If there is still no traction with a conflict, Matthew suggests looking to the broader community to help solve the dispute. A friend recently shared the process Quakers use for making big personal decisions. His colleague was trying to decide whether to continue her private therapy practice or to retire. She couldn't decide for herself which was the best direction for her life. She had consulted the advice of some friends and family but was still undecided. So she turned to her faith community where she was helped to assemble a small group of people who convened to listen to her internal debate and help her make a decision. In this case, there wasn't a conflict with another person, but there was an internal conflict about the next logical step in her career. When it couldn't be solved on a personal level or among a few people, she turned to her community to help her resolve her indecision.

Hard conversations

The first step in resolving a conflict is often the hardest. In her book, Let's Talk About Hard Things, Anna Sale offers some practical advice about how to start a difficult conversation -- the kind of advice you'd like to get from a good friend but might be afraid to ask. Sale is the host of the radio show, Death, Sex, and Money, where she routinely asks people about topics that are difficult, embarrassing or shame-filled.

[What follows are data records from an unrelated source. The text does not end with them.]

(** * Pixel art generator: a shallow embedding of [pixel_art_generator.py]

    The development follows the Python module top to bottom: the palette
    table, the [PixelArtConfig] dataclass with its [__post_init__]
    validation, palette selection, the symmetry helpers, background
    selection, PNG chunk framing, [_write_png] and [generate_pixel_art].

    Python integers are [Z]; [//] and [%] are [Z.div] and [Z.modulo] (both
    floor, remainder with the sign of the divisor) with the division by zero
    written out as an exception.  [bytes] values are lists of [Z] in
    [0, 256).  Floats only occur in one comparison, [rng.random() <
    background_ratio]; every finite float is a rational and the comparison
    of finite floats is exact, so they are modelled by [Q].  Exceptions are
    an error monad, the random generator is threaded as explicit state. *)

From Stdlib Require Import ZArith QArith Lia String.
From stdpp Require Import base option list.

Open Scope Z_scope.

(** ** Exceptions and results

    [ValueError] is what the module raises for an invalid configuration and
    for a refused palette index; the four others come from the operations
    it calls. *)

Inductive exn : Type :=
  | ValueError
  | ZeroDivisionError
  | IndexError
  | StructError
  | OverflowError.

Sale suggests starting by saying why you'd like to have a conversation with the other person. People are more likely to open up and talk if they feel invited into the conversation, she says. Sale suggests that you pay attention to how your conversation partner is reacting, taking note of body language or terse responses. How you listen will determine how the conversation plays out.

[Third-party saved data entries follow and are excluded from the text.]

(** * ShopMasterPro: state reconciliation and metrics of [src/App.tsx]

    The development embeds the part of [App.tsx] that owns data: the five
    [useState] initialisers (loading from [localStorage]), the five
    [useEffect]s that write the stores back, the [stats] memo (the "Global
    Calculation Engine"), the six action handlers and the header title.
    Rendering and navigation are not modelled.

    - Numbers.  A JavaScript number is [Num.t]: [NaN], [+Infinity],
      [-Infinity] or a finite value, given as a rational.  The results of
      [+], [-] and [*] on finite values are rounded as binary64 rounds them:
      to the nearest value with a 53-bit significand, ties to the even
      significand, gradual underflow below 2^-1022, [Infinity] from 2^1024
      on ([Num.round64]).  [+0] and [-0] are one value: the source has no
      operation that tells them apart.  What the source relies on to
      tolerate bad data ([Number(x)], [x || 0], [Math.max], comparisons with
      [NaN]) is modelled operator by operator in the modules [Num] and [JS].
    - Records have the properties the code reads; a numeric property holds
      a [Primitive], so that absent and non-numeric contents can be stated.
    - A handler is a function on [State], the five stores together.  The
      clock read by [new Date()] is a parameter.
    - [stats] is a total function: its only partial step, looking a product
      up by id, yields an [option] that each use site handles as the source
      does ([product?.price], [product ? ... : 0], [if (!p) return acc]). *)

From Stdlib Require Import List String Ascii Bool Arith ZArith QArith Qpower Qcanon
  Lia.
Import ListNotations.

Close Scope Q_scope.
Open Scope nat_scope.
Open Scope string_scope.
Open Scope list_scope.
Open Scope bool_scope.

(* ================================================================== *)
(** ** JavaScript numbers *)
(* ================================================================== *)

Module Num.

(** A number.  A finite value is given as a rational; the JavaScript
    numbers among them are the values binary64 has, and [add], [sub], [mul]
    and [JS.StringToNumber] return no others.  [+0] and [-0] are the one
    value [zero]. *)
Inductive t : Type :=
| NaN
| NegInf
| Fin (q : Qc)
| PosInf.

(** An integer as a number. *)
Definition ofZ (z : Z) : t := Fin (Q2Qc (inject_Z z)).
Definition zero : t := ofZ 0%Z.

(** Sign of a finite value, as a comparison with 0. *)
Definition sgn (q : Qc) : comparison := Qccompare q (Q2Qc 0%Q).

(** unary [-a] *)
Definition neg (a : t) : t :=
  match a with
  | NaN => NaN
  | NegInf => PosInf
  | Fin x => Fin (- x)%Qc
  | PosInf => NegInf
  end.

(** The value [m * 2^e]. *)
Definition dyadic (m e : Z) : Qc := Q2Qc (inject_Z m * Qpower (2 # 1) e)%Q.

(** The binary64 value nearest to the positive rational [n / d].  With [e]
    the exponent of the last place ([2^52 <= (n/d) / 2^e < 2^53], and
    [e = -1074] for a subnormal), the significand is the integer nearest to
    [(n/d) / 2^e], the even one of two equally near; a result of [2^1024]
    or more is [Infinity]. *)
Definition roundPos (n d : positive) : t :=
  let k := (Z.log2 (Zpos n) - Z.log2 (Zpos d))%Z in
  let above := if (0 <=? k)%Z then (Zpos d * 2 ^ k <=? Zpos n)%Z
               else (Zpos d <=? Zpos n * 2 ^ (- k))%Z in
  let e := Z.max (if above then k - 52 else k - 53) (-1074) in
  let N := if (0 <=? e)%Z then Zpos n else (Zpos n * 2 ^ (- e))%Z in
  let D := if (0 <=? e)%Z then (Zpos d * 2 ^ e)%Z else Zpos d in
  let q := (N / D)%Z in
  let m := match (2 * (N mod D) ?= D)%Z with
           | Lt => q
           | Gt => (q + 1)%Z
           | Eq => if Z.even q then q else (q + 1)%Z
           end in
  if (0 <=? e)%Z && (2 ^ 1024 <=? m * 2 ^ e)%Z then PosInf
  else Fin (dyadic m e).

(** Rounding of an exact result to binary64, to nearest, ties to even. *)
Definition round64 (x : Qc) : t :=
  match Qnum x with
  | Z0 => zero
  | Zpos n => roundPos n (Qden x)
  | Zneg n => neg (roundPos n (Qden x))
  end.

(** [a + b]: the sum of two finite values is rounded. *)
Definition add (a b : t) : t :=
  match a, b with
  | NaN, _ | _, NaN => NaN
  | Fin x, Fin y => round64 (x + y)%Qc
  | PosInf, NegInf | NegInf, PosInf => NaN
  | PosInf, _ | _, PosInf => PosInf
  | NegInf, _ | _, NegInf => NegInf
  end.

(** [a - b], which binary64 computes as [a + (-b)]. *)
Definition sub (a b : t) : t := add a (neg b).

(** The infinity carrying the sign [c]; [0 * Infinity] is [NaN]. *)
Definition inf_of_sign (c : comparison) : t :=
  match c with
  | Eq => NaN
  | Lt => NegInf
  | Gt => PosInf
  end.

Definition flip (c : comparison) : comparison := CompOpp c.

Listening is only half of a conversation, albeit a very important half of the conversation. It can be hard to know when to speak and when to listen when you are anxious about having a difficult conversation. Sale reminds her readers, "when you put off speaking up because it might upset someone else, you are putting their comfort ahead of what you need. Choosing to change that dynamic is empowering."1

In group-training sessions about leading conversations on difficult topics such as racism, sexism or homophobia, participants indicated that although they had no problem with conflict when they were the one engaging in debate or initiating the conflict, when other people were angry or shouting at each other or seemed visibly upset, many participants found it hard to know what to do to make it better. The hard truth of these types of difficult conversations is that they necessitate a certain level of discomfort and conflict because there can be no growth without conflict. Groups of people cannot grow closer without resolving conflict. Friction helps us discover the boundary between ourselves and other people. We learn how to identify ourselves, how to live and work in community with others, how to be a friend, family member and co-worker all because we confront and resolve conflict.

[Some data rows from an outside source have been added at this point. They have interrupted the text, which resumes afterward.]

(** A dialer stub that succeeds and fails in turn; its world counts the
    connection attempts made so far. *)
Definition alternating_dial (network address : string) (timeout : Z) (w : nat)
  : bool * nat :=
  (Nat.even w, S w).

(** A ticker stub whose ticks come at once. *)
Definition instant_tick (period : Z) (w : nat) : nat := w.

Definition poolB : ServerPool := mkServerPool [1%nat] 0.

Definition request_with_attempts (v : GoValue) : Request :=
  mkRequest [(AttemptsKey, v)].

(** What a handler makes of the outcome of [NextPeer]: the request goes to
    the peer, or the client gets a 503. *)
Definition dispatch (r : Result (option ptr) * ServerPool)
  : Result Response * ServerPool :=
  match r with
  | (Ok (Some b), s') => (Ok (ServeHTTP b), s')
  | (Ok None, s') =>
      (Ok (HttpError "Service not available" StatusServiceUnavailable), s')
  | (Panic e, s') => (Panic e, s')
  end.

(** [k] consecutive calls of [NextIndex]; the results in call order. *)
Fixpoint NextIndex_calls (k : nat) (s : ServerPool)
  : list (Result Z) * ServerPool :=
  match k with
  | O => ([], s)
  | S k' =>
      let (r, s1) := NextIndex s in
      let (rs, s2) := NextIndex_calls k' s1 in
      (r :: rs, s2)
  end.


(** * Properties *)

(** ** Machine integers *)

Lemma to_uint64_small (z : Z) : 0 <= z < 2 ^ 64 -> to_uint64 z = z.
Proof. intros Hz. unfold to_uint64. now apply Z.mod_small. Qed.

Lemma to_int_small (z : Z) : - 2 ^ 63 <= z < 2 ^ 63 -> to_int z = z.
Proof.
  intros Hz. unfold to_int.
  rewrite Z.mod_small by lia. lia.
Qed.

Lemma len_set_current (s : ServerPool) (c : Z) : len (set_current s c) = len s.
Proof. reflexivity. Qed.

Lemma len_nonneg (s : ServerPool) : 0 <= len s.
Proof. unfold len. lia. Qed.

Lemma addressable_is_int (s : ServerPool) : pool_addressable s -> len_is_int s.
Proof.
  unfold pool_addressable, len_is_int, max_int.
  pose proof (len_nonneg s). lia.
Qed.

Communication experts suggest that actively listening, summarizing what you've heard, taking responsibility for your own feelings and simply allowing others to have their feelings can help manage conflict. Sometimes everyone needs a little space. Everyone wants to be heard and understood. Good leaders look for ways to keep the whole community healthy, while managing individual needs, strengths and desires. Sometimes the best solution is to walk away from the relationship and admit that it is no longer working.

Matthew suggests that when all other resources and options have been exhausted, it may be time to sever ties. This is not undertaken lightly. Cutting off a relationship is difficult and will cause pain and loss. Sometimes, though, new growth begins with a cut. Not everyone has to be in a close relationship with everyone they meet. Healthy communities know this and facilitate graceful entrances and exits when necessary.